(Beginning of Entries supplied)
(** [shouldSkipFile] skips exactly the inputs that are up to date. *)
Lemma shouldSkipFile_up_to_date (w : World) (abs : string)
    (outs : list string) (h : string) (c : gmap string CacheEntry) :
  skip (shouldSkipFile env w abs outs h false c) = true
  <-> up_to_date env w abs outs.
Proof.
  unfold shouldSkipFile, up_to_date.
  destruct (stat env w abs) as [st|e] eqn:Hst.
  2:{ split; [done|]. by intros (? & ? & _). }
  destruct (scan_outputs env w outs 0) as [b m] eqn:Hs.
  destruct (outputs_found_or_missing w outs) as [Hall|Hno].
  - rewrite (scan_outputs_all _ _ _ _ Hall) in Hs. injection Hs as <- <-.
    cbn [andb].
    assert (mtime st < fold_left Z.max (output_mtimes env w outs) 0
            <-> mtime st < 0
                \/ exists p st', In p outs /\ stat env w p = Ok st'
                                 /\ mtime st < mtime st') as Hiff.
    { rewrite fold_max_lt. split; (intros [?|H]; [by left|right]).
      - destruct H as (t & Ht & Hlt).
        apply output_mtimes_In in Ht as (p & st' & ? & ? & <-). eauto.
      - destruct H as (p & st' & Hp & Hst' & Hlt). exists (mtime st').
        split; [|done]. apply output_mtimes_In. eauto. }
    destruct (Z.ltb_spec (mtime st)
                (fold_left Z.max (output_mtimes env w outs) 0)) as [Hlt|Hge].
    + split.
      * intros _. exists st. split; [done|]. split; [done|]. by apply Hiff.
      * intros _. destruct (c !! _) as [ce|]; [|done].
        by destruct (String.eqb _ _).
    + split; [done|]. intros (st' & [= <-] & _ & H). apply Hiff in H. lia.
  - assert (b = false) as ->.
    { pose proof (scan_outputs_missing env w outs 0 Hno) as Hm.
      by rewrite Hs in Hm. }
    split; [done|]. intros (? & _ & Hall & _).
    apply List.Exists_exists in Hno as (p & Hp & Hnot).
    rewrite List.Forall_forall in Hall. exfalso. by apply Hnot, Hall.
Qed.

Lemma up_to_date_skips (w : World) (abs : string) (outs : list string)
    (h : string) (c : gmap string CacheEntry) :
  up_to_date env w abs outs ->
  shouldSkipFile env w abs outs h false c
  = {| skip := true;
       skip_reason :=
         Some (match c !! path_relative env (cwd env) abs with
               | Some ce =>
                   if String.eqb (entry_settingsHash ce) h
                   then "cached (up to date)"
                   else "output newer than input"
               | None => "output newer than input"
               end) |}.
Proof.
  intros Hup. apply (shouldSkipFile_up_to_date w abs outs h c) in Hup.
  revert Hup. unfold shouldSkipFile.
  destruct (stat env w abs) as [st|e]; [|done].
  destruct (scan_outputs env w outs 0) as [b m].
  destruct (b && _); [|done]. intros _.
  destruct (c !! _) as [ce|]; [|done]. by destruct (String.eqb _ _).
Qed.

(** The branch of a task that processes its input, outside a dry run. *)
Lemma task_body_processed (abs : string) (r r' : Run) :
  dryRun_ opts = false ->
  skip (skip_check env opts abs r) = false ->
  task_body env opts abs (path_relative env (input opts) abs) r
  = (Ok tt, r') ->
  exists es r1 st,
    process_sizes env opts abs (path_relative env (input opts) abs)
      (out_base env opts abs) r = (Ok es, r1)
    /\ world r' = world r1
    /\ stat env (world r1) abs = Ok st
    /\ manifest r'
       = js_set (path_relative env (input opts) abs) es (manifest r)
    /\ cache r'
       = js_set (path_relative env (cwd env) abs)
           {| inputPath := abs; inputMtime := mtime st;
              entry_settingsHash := generateSettingsHash opts;
              entry_outputFiles := expected_outputs env opts abs;
              timestamp := now (world r1) |} (cache r).
Proof.
  intros Hd Hskip.
  unfold skip_check, expected_outputs, file_result in Hskip.
  cbn [file_out] in Hskip.
  unfold task_body, out_base, expected_outputs, file_result.
  cbn [file_out].
  set (rel := path_relative env (input opts) abs) in *.
  set (outBase := path_join env (output opts) (Str.strip_ext rel)) in *.
  unfold push_cached, push_result, set_manifest, set_cache, modify, gets,
    lift, mbind, M_bind, mret, M_ret.
  cbn beta iota zeta. rewrite Hskip, Hd.
  destruct (process_sizes env opts abs rel outBase r) as [[es|e] r1] eqn:Hp;
    [|done].
  pose proof (world_only_process_sizes env opts abs rel outBase r) as [Hh _].
  rewrite Hp in Hh. cbn [snd] in Hh. destruct Hh as (Hc & _ & _ & _ & Hm & _).
  cbn [fst snd world cache manifest]. 
  destruct (stat env (world r1) abs) as [st|e] eqn:Hst; [|done].
  intros [= <-]. exists es, r1, st. cbn [world manifest cache].
  rewrite Hc, Hm. done.
Qed.

(** After a task has processed its input, outside a dry run, every
    expected output is a file on disk, the manifest holds one entry for
    each (size, format) pair in the order of the loops, and nothing but
    the expected outputs was overwritten. *)
Theorem processed_outputs_written (abs : string) (r r' : Run) :
  dryRun_ opts = false ->
  skip (skip_check env opts abs r) = false ->
  task_body env opts abs (path_relative env (input opts) abs) r
  = (Ok tt, r') ->
  writes_within (expected_outputs env opts abs) (world r) (world r')
  /\ Forall (written (world r')) (expected_outputs env opts abs)
  /\ exists es,
       manifest r'
       = js_set (path_relative env (input opts) abs) es (manifest r)
       /\ Forall2 (entry_for env opts (out_base env opts abs)
                     (path_relative env (input opts) abs))
            (variants opts) es.
Proof.
  intros Hd Hskip Hbody.
  destruct (task_body_processed _ _ _ Hd Hskip Hbody)
    as (es & r1 & st & Hp & Hw & _ & Hm & _).
  rewrite process_sizes_flat in Hp.
  destruct (variants_writes _ _ _ _ _ _ _ _ Hd Hp) as (Hwr & _ & Hok).
  destruct (Hok es eq_refl) as (Hall & new & -> & Hnew).
  unfold expected_outputs, file_result. cbn [file_out].
  fold (out_base env opts abs). rewrite allOutputs_variants, Hw.
  split; [done|]. split; [|eauto].
  apply List.Forall_forall. intros p [v [<- Hv]]%List.in_map_iff.
  by apply Hall.
Qed.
(End of Entries supplied)
(Your assignment): Only a number should be returned: the count of lines above that include "pose".

(Exercise result): 2